UNAIR NEWS – Kondisi kemajuan era menuntut setiap elemen masyarakat untuk terus berkarya, menghasilkan suatu hal positif yang kebergunaannya tidak hanya untuk diri masyarakat itu sendiri, melainkan juga untuk orang lain. Lantas, hal tersebut membuat manusia melahirkan suatu pandangan yang menganggap bahwa keberhasilan hanya akan dapat mereka raih jika mereka bekerja terlalu keras dan dengan kapasitas maksimal.

“Ini disebut hustle culture, fokusnya pada energi sebanyak mungkin yang dikeluarkan dengan waktu selama mungkin yang kita bisa lakukan dalam melakukan pekerjaan,” terang Anggi Mayangsari, M Psi, Psikolog, narasumber dalam webinar Pharmacare X Dialogue di bawah naungan Badan Eksekutif Mahasiswa (BEM) Fakultas Farmasi Universitas Airlangga pada Minggu (30/10/2022).

Menurut Anggi, prinsip pemikiran orang dengan hustle culture biasanya berputar dalam tiga hal, yaitu kesuksesan, produktif, dan FOMO (fear of missing out). Anggi menyayangkan bahwa orang-orang ini menstandarisasi kesuksesan orang lain sebagai patokan hidup mereka.

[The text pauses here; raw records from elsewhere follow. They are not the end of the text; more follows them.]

(* ===== verification/SourceFacts.v ===== *)
(** * Facts on source publications

    Normalization never panics and keeps the cursor and the branch of an event;
    what it admits is owned, ordered and identified.  A result message is one
    that the validator of public messages accepts.  A page is read exactly when
    the reader keeps its contract. *)

From S2P Require Import Prelude RustString Json Filters Domain Decision Check Context Selection SelectionFacts SelectionHistory BoundedJson Prepared Messages CapacityFacts Source.

#[local] Open Scope N_scope.

(** ** Result messages *)

Section result_messages.
Context `{SerdeNumber}.
Variable r : PublishedToolResult.
Variable context : PublishedContext.

(** The facts that a publication records have their documented form. *)
Definition recorded_facts : bool :=
  valid_model (md_attribution (tr_metadata r)) &&
  match tr_tool_name r with Some name => negb (is_blank name) | None => true end &&
  match result_category r with Some c => one_of tool_categories c | None => true end &&
  match md_paths (tr_metadata r) with Some l => forallb is_repository_path l | None => true end &&
  match tr_outcome r with Some o => is_ok (validate_outcome o) | None => true end.

Definition quality_shape (k : string) (x : Value) : Prop :=
  one_of quality_fields k = true ∧ quality_fact k x = true.

Definition result_shape (k : string) (x : Value) : Prop :=
  (k = "status" ∧ x = JString (result_status_name (tr_status r))) ∨ k = "content" ∨
  (k = "outcome" ∧ tr_outcome r = Some x).

(** A missing name or category is null until it is removed. *)
Definition tool_shape (k : string) (x : Value) : Prop :=
  (k = "name" ∧ x = or_null JString (tr_tool_name r)) ∨
  (k = "category" ∧ x = or_null JString (result_category r)) ∨
  k = "arguments" ∨
  (k = "paths" ∧ ∃ l, md_paths (tr_metadata r) = Some l ∧ x = strings_value l) ∨
  (k = "provider_executed" ∧ is_boolean x = true) ∨
  (k = "result" ∧ shaped result_shape ["status"] x).

Definition tool_shaped (absent : list string) (t : Value) : Prop :=
  shaped tool_shape ["result"] t ∧ ∀ k, In k absent → value_get t k = None.

Definition message_shape (k : string) (x : Value) : Prop :=
  (k = "id" ∧ x = JString (tr_identity r)) ∨ (k = "source" ∧ x = JString (px_agent_name context)) ∨
  (k = "kind" ∧ x = JString "tool_result") ∨ (k = "role" ∧ x = JString "tool") ∨
  (k = "native_order" ∧ is_string x = true) ∨ (k = "fast_mode" ∧ is_boolean x = true) ∨
  (k = "model" ∧ ∃ m, oa_model (md_attribution (tr_metadata r)) = Some m ∧ x = JString m) ∨
  (k = "quality" ∧ shaped quality_shape [] x) ∨ k = "tool".

Definition message_required : list string := ["id"; "source"; "kind"; "role"; "quality"; "tool"].

Definition message_shaped (absent : list string) (v : Value) : Prop :=
  shaped message_shape message_required v ∧ ∃ t, value_get v "tool" = Some t ∧ tool_shaped absent t.

Ltac by_key := intros k x Hin; simpl in Hin; repeat (destruct Hin as [Hin|Hin]; [injection Hin as <- <-|]); [..|done].

Lemma quality_shaped l :
  Forall (λ kv, one_of quality_fields kv.1 && quality_fact kv.1 kv.2 = true) l →
  shaped quality_shape [] (json_object l).
Proof.
  intros Hl. apply shaped_object; [|done]. intros k x Hin. rewrite Forall_forall in Hl.
  apply list_elem_of_In, Hl in Hin. apply andb_true_iff in Hin. exact Hin.
Qed.

Lemma strings_are_strings l : forallb is_string (JString <$> l) = true.
Proof. by induction l. Qed.

Lemma draft_tool_shaped :
  tool_shaped [] (json_object
    [("name", or_null JString (tr_tool_name r)); ("category", or_null JString (result_category r));
     ("arguments", or_null (λ x, x) (tr_arguments r));
     ("result", json_object [("content", or_null JString (tr_content r));
                             ("status", JString (result_status_name (tr_status r)))])]).
Proof.
  split; [|done]. apply shaped_object; [|by intros k Hk; simpl in *; intuition].
  by_key; unfold tool_shape; [by left|by right; left|by do 2 right; left|].
  do 5 right. split; [done|]. apply shaped_object; [|by intros k Hk; simpl in *; intuition].
  by_key; unfold result_shape; [by right; left|by left].
Qed.

Lemma draft_shaped : message_shaped [] (result_draft r context).
Proof.
  split; [|by eexists; split; [vm_compute; reflexivity|exact draft_tool_shaped]].
  unfold result_draft. apply shaped_object; [|by intros k Hk; simpl in *; intuition].
  by_key; unfold message_shape; try (by intuition eauto).
  do 7 right. left. split; [done|]. apply quality_shaped.
  repeat (constructor; [done|]). constructor; [|by constructor]. exact (strings_are_strings _).
Qed.

(** A write outside [tool]. *)
Lemma outside_tool absent k path f v :
  In k ["model"; "fast_mode"; "quality"] →
  (shaped message_shape message_required v →
   some_in (shaped message_shape message_required) (index_update (k :: path) f v)) →
  message_shaped absent v → some_in (message_shaped absent) (index_update (k :: path) f v).
Proof.
  intros Hk Hf [Hv (t & Ht & Hts)]. specialize (Hf Hv).
  destruct (index_update (k :: path) f v) as [v'|] eqn:Ev; [|done]. simpl in *.
  split; [done|]. exists t. split; [|done]. rewrite <- Ht.
  apply (index_update_other k "tool" path f); [|by intros ->|done].
  simpl in Hk. by destruct_or!; subst.
Qed.

Lemma set_outside {A} absent k (g : A → Value) o v :
  In k ["model"; "fast_mode"] → (∀ a, o = Some a → message_shape k (g a)) →
  message_shaped absent v → some_in (message_shaped absent) (index_set_some [k] g o v).
Proof.
  intros Hk Ho Hv. destruct o as [a|]; [|done].
  apply outside_tool; [by simpl in *; tauto| |done]. intros Hs. apply shaped_set; auto.
Qed.

Lemma set_quality {A} absent key (g : A → Value) o v :
  (∀ a, o = Some a → quality_shape key (g a)) → message_shaped absent v →
  some_in (message_shaped absent) (index_set_some ["quality"; key] g o v).
Proof.
  intros Ho Hv. destruct o as [a|]; [|done].
  apply outside_tool; [by simpl; tauto| |done]. intros Hs.
  apply shaped_update; [done|by simpl; tauto|]. intros x Hx.
  assert (shaped quality_shape [] x) as Hq by (unfold message_shape in Hx; destruct_or!; naive_solver).
  eapply some_in_mono; [apply (shaped_set _ _ key (g a) x Hq); auto|].
  intros y Hy. unfold message_shape. tauto.
Qed.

Pada sesi tanya jawab, Anggi juga mengungkap alasan seseorang dapat memiliki pandangan terburu-buru ini, yaitu karena mereka belum menemukan standard untuk diri sendiri sehingga caranya mengevaluasi diri sendiri adalah melalui keberhasilan orang lain.

“Coba sekarang, ekspektasinya adalah dari diri kita ke diri sendiri aja. Artinya, apa yang menurut kita, kalau kita mencapai hal ini, maka kita hebat, terlepas dari apa yang orang lain capai?” saran Anggi.

Dalam hubungannya dengan kesehatan, Anggi juga menyatakan bahwa hustle culture yang parah dapat menyebabkan seseorang memiliki gangguan kesehatan mental maupun fisik karena tekanan dari diri sendiri. Bahkan tidak jarang, Anggi mendengar seseorang yang masih terus kelelahan meskipun telah beristirahat.

Dibanding hustle culture, Anggi juga memperkenalkan suatu budaya lain yang menurutnya jauh lebih baik, yaitu work-life balance. “Mengapa ini lebih baik dan penting? Karena dengan budaya ini, kita lebih dapat bekerja secara efisien dan efektif, tapi tetap dapat menjaga kesehatan dengan baik serta tidak lupa untuk memiliki batasan antara pekerjaan dengan kehidupan personal,” pungkasnya.